BEGIN Exercise data

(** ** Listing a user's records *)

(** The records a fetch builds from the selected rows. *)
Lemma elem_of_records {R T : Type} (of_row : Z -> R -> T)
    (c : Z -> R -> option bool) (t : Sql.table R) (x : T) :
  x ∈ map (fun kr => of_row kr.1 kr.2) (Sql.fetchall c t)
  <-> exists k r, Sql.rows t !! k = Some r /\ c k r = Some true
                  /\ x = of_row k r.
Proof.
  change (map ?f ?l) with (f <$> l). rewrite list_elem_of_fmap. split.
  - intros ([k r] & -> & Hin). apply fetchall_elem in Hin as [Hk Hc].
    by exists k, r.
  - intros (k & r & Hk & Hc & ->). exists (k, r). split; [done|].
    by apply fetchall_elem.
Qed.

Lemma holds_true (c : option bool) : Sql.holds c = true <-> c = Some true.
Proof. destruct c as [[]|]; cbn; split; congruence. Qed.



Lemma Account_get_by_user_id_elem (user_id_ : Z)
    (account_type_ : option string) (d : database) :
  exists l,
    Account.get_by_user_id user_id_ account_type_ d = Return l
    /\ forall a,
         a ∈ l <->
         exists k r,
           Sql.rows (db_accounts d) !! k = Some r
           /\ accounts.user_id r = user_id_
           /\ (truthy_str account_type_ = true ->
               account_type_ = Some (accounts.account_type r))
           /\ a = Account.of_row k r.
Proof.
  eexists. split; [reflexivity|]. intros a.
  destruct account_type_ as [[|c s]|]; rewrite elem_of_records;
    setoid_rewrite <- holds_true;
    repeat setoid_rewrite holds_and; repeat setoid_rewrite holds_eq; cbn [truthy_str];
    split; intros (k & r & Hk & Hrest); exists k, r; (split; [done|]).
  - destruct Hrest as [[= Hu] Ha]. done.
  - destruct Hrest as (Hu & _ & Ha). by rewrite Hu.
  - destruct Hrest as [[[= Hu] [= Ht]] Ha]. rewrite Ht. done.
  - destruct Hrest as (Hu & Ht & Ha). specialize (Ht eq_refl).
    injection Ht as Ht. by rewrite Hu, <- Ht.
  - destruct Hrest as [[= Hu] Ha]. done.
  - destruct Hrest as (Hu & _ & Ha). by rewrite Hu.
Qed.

END Exercise data

> **Exercise details**: Check each line of the listing above for the string "option", and report how many lines contain it, as a number alone.

> **Written reply**: 3